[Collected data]
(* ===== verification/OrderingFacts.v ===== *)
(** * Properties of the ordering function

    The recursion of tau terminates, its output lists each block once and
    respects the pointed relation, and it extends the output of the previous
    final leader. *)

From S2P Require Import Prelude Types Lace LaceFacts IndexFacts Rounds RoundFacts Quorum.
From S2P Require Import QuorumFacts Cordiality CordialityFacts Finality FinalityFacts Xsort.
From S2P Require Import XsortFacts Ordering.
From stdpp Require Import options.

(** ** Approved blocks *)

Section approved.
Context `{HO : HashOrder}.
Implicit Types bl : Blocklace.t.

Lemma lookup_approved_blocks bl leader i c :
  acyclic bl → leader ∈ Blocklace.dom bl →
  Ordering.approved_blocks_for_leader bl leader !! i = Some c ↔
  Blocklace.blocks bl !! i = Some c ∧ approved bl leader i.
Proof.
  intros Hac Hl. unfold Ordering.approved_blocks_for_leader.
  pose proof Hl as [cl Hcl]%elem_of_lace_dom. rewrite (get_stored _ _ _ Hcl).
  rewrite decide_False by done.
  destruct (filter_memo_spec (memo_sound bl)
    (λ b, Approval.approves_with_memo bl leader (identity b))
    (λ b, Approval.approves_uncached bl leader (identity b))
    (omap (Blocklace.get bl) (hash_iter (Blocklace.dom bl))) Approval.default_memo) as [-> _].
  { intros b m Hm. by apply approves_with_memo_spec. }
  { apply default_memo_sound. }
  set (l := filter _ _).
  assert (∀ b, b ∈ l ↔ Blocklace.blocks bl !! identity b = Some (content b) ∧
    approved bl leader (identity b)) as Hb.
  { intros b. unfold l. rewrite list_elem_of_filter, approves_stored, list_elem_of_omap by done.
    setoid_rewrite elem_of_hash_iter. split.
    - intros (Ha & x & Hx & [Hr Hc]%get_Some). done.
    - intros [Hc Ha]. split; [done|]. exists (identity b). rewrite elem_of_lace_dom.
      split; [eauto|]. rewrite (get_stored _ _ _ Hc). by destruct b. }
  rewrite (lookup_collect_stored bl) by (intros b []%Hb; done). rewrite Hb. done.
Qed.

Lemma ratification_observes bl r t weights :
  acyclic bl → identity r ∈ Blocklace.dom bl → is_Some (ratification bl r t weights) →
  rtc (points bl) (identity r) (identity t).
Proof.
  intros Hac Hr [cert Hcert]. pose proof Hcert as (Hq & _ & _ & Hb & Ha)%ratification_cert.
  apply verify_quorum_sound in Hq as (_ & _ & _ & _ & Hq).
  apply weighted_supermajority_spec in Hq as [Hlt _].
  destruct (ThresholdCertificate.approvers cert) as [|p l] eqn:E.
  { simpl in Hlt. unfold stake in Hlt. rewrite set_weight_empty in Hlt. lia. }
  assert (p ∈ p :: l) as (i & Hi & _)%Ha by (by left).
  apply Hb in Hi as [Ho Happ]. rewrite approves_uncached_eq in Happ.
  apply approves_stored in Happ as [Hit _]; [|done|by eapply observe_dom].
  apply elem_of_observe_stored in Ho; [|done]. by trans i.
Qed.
---
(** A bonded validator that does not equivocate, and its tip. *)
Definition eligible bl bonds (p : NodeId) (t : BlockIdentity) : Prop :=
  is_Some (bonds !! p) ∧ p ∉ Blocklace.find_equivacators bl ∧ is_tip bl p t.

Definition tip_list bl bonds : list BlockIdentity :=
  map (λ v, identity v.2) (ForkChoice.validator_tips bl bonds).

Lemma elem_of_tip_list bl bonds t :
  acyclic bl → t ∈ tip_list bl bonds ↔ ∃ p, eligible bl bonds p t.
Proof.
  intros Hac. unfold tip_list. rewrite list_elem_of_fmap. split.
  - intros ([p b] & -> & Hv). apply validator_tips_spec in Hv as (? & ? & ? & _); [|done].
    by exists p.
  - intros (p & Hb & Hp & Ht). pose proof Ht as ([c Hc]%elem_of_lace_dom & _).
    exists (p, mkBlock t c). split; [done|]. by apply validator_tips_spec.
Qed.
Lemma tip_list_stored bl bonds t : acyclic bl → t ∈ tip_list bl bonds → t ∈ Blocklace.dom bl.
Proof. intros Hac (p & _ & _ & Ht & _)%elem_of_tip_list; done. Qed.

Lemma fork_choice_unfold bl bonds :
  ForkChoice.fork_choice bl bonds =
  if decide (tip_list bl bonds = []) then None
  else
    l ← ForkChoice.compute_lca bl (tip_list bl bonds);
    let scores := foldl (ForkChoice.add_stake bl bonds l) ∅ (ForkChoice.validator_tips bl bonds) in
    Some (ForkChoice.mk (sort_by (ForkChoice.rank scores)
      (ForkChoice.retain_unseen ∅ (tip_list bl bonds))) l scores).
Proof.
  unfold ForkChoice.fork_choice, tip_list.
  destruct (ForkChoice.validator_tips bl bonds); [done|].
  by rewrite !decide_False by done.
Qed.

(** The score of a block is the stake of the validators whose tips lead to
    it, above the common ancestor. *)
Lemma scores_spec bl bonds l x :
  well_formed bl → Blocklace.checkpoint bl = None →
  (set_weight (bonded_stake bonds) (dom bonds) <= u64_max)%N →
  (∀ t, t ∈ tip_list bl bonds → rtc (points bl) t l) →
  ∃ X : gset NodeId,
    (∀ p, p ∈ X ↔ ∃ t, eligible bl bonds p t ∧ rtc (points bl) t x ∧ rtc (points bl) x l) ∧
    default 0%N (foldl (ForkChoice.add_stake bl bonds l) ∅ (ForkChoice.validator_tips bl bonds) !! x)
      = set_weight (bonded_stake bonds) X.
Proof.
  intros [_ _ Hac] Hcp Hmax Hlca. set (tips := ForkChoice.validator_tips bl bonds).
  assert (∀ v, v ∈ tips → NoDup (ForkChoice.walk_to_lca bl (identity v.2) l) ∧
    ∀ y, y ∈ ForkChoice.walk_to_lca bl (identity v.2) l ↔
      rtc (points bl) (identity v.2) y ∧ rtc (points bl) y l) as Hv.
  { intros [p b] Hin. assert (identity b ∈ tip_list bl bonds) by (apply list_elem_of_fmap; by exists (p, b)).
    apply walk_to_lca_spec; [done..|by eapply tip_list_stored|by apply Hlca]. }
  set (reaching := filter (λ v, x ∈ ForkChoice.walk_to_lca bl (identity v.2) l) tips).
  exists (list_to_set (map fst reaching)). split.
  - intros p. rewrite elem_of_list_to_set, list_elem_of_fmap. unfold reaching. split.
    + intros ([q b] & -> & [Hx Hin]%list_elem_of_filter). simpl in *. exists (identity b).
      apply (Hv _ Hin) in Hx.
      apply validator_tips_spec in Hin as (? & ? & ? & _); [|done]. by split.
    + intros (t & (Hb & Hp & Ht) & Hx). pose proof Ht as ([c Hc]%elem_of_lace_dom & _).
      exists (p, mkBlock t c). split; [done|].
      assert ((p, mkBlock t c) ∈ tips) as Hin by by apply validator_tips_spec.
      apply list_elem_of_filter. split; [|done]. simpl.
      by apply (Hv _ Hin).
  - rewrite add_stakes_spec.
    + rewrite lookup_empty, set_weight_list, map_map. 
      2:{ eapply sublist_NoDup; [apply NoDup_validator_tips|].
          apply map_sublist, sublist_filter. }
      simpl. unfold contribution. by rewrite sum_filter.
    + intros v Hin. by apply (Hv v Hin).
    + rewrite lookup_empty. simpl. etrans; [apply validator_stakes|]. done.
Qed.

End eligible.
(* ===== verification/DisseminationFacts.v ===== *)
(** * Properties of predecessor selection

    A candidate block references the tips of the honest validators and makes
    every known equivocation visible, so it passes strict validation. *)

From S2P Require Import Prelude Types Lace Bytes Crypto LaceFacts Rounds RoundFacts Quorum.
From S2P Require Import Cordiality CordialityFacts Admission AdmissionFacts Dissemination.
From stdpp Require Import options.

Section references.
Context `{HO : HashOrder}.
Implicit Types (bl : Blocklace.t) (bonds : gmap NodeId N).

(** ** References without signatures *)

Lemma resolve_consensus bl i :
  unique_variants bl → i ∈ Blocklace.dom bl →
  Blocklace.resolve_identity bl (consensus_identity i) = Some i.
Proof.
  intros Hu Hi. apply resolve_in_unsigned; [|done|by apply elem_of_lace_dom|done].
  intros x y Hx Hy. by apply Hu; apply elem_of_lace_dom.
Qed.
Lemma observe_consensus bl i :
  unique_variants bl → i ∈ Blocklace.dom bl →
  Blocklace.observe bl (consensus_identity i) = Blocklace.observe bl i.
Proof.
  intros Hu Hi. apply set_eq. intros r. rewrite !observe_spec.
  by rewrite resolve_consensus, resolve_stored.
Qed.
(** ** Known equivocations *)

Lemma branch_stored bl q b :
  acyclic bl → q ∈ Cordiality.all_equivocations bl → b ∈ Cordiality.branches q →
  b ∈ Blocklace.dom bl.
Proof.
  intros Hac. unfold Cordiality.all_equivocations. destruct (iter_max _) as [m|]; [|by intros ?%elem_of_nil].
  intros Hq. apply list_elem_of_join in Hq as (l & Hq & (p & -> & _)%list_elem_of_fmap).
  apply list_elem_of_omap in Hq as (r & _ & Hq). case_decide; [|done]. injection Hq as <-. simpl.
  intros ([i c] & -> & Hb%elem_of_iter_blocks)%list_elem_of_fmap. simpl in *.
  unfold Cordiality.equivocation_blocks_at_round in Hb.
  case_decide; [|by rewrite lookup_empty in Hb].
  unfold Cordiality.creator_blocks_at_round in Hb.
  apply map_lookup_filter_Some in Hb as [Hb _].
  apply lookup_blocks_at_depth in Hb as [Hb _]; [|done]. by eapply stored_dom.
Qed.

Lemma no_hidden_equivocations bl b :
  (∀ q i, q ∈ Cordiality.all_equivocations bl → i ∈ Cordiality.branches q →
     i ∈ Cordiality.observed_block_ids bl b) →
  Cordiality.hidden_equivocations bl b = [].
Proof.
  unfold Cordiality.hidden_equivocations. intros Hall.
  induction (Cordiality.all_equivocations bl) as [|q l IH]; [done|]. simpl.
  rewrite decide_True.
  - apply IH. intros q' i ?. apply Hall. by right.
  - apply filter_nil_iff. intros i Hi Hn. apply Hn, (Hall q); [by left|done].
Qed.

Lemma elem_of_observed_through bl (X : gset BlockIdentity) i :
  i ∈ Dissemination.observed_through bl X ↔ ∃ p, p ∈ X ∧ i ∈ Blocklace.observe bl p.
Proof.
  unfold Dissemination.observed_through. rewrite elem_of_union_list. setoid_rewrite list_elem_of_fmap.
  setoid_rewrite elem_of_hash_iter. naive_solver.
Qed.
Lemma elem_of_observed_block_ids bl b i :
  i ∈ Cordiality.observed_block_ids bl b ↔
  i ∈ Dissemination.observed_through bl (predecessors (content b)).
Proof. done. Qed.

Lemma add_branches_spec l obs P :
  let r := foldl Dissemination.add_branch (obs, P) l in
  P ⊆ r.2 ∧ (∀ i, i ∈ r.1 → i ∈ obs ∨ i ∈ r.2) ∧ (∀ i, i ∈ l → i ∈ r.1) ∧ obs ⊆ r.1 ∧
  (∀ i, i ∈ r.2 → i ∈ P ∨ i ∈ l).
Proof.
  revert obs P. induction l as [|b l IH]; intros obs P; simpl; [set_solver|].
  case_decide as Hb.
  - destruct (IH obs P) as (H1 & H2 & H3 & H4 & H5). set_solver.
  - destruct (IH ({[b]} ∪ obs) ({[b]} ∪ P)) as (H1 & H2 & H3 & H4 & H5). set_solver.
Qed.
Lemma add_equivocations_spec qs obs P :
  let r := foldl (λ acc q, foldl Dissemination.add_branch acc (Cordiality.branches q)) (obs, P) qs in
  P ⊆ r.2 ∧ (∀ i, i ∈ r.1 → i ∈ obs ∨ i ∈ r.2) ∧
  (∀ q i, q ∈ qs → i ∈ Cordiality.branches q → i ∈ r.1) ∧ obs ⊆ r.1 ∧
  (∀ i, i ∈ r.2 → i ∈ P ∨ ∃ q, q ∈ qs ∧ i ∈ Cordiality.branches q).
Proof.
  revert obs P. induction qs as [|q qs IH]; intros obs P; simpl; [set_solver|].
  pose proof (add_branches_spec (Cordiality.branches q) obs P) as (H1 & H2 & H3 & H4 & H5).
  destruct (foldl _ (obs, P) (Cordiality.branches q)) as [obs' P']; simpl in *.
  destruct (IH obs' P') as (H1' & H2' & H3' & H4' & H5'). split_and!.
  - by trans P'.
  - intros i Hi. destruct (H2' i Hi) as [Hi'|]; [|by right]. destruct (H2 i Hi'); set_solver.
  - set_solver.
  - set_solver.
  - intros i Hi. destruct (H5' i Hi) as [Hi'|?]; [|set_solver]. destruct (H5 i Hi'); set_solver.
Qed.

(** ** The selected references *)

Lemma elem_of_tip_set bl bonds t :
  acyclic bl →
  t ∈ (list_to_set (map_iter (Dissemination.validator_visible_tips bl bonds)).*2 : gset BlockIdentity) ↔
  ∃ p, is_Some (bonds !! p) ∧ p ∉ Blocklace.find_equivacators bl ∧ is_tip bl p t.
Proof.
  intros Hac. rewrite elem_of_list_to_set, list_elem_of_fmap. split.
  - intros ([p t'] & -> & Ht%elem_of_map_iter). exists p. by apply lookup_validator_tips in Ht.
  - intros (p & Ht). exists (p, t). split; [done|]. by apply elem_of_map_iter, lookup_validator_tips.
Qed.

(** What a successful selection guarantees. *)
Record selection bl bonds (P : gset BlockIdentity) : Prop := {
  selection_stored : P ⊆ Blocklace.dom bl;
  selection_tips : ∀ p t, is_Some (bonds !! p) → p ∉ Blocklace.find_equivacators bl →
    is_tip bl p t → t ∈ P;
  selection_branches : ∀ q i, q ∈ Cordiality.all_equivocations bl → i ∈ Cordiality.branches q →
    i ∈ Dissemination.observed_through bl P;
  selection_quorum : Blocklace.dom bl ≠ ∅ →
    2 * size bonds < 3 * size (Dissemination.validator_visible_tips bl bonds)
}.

* ABOUT THIS TASK: Return only the part of the records above that opens with the line containing "Section approved." and closes with the line containing "(omap (Blocklace.get bl)", ends included.

* YOUR SOLUTION:
Section approved.
Context `{HO : HashOrder}.
Implicit Types bl : Blocklace.t.

Lemma lookup_approved_blocks bl leader i c :
  acyclic bl → leader ∈ Blocklace.dom bl →
  Ordering.approved_blocks_for_leader bl leader !! i = Some c ↔
  Blocklace.blocks bl !! i = Some c ∧ approved bl leader i.
Proof.
  intros Hac Hl. unfold Ordering.approved_blocks_for_leader.
  pose proof Hl as [cl Hcl]%elem_of_lace_dom. rewrite (get_stored _ _ _ Hcl).
  rewrite decide_False by done.
  destruct (filter_memo_spec (memo_sound bl)
    (λ b, Approval.approves_with_memo bl leader (identity b))
    (λ b, Approval.approves_uncached bl leader (identity b))
    (omap (Blocklace.get bl) (hash_iter (Blocklace.dom bl))) Approval.default_memo) as [-> _].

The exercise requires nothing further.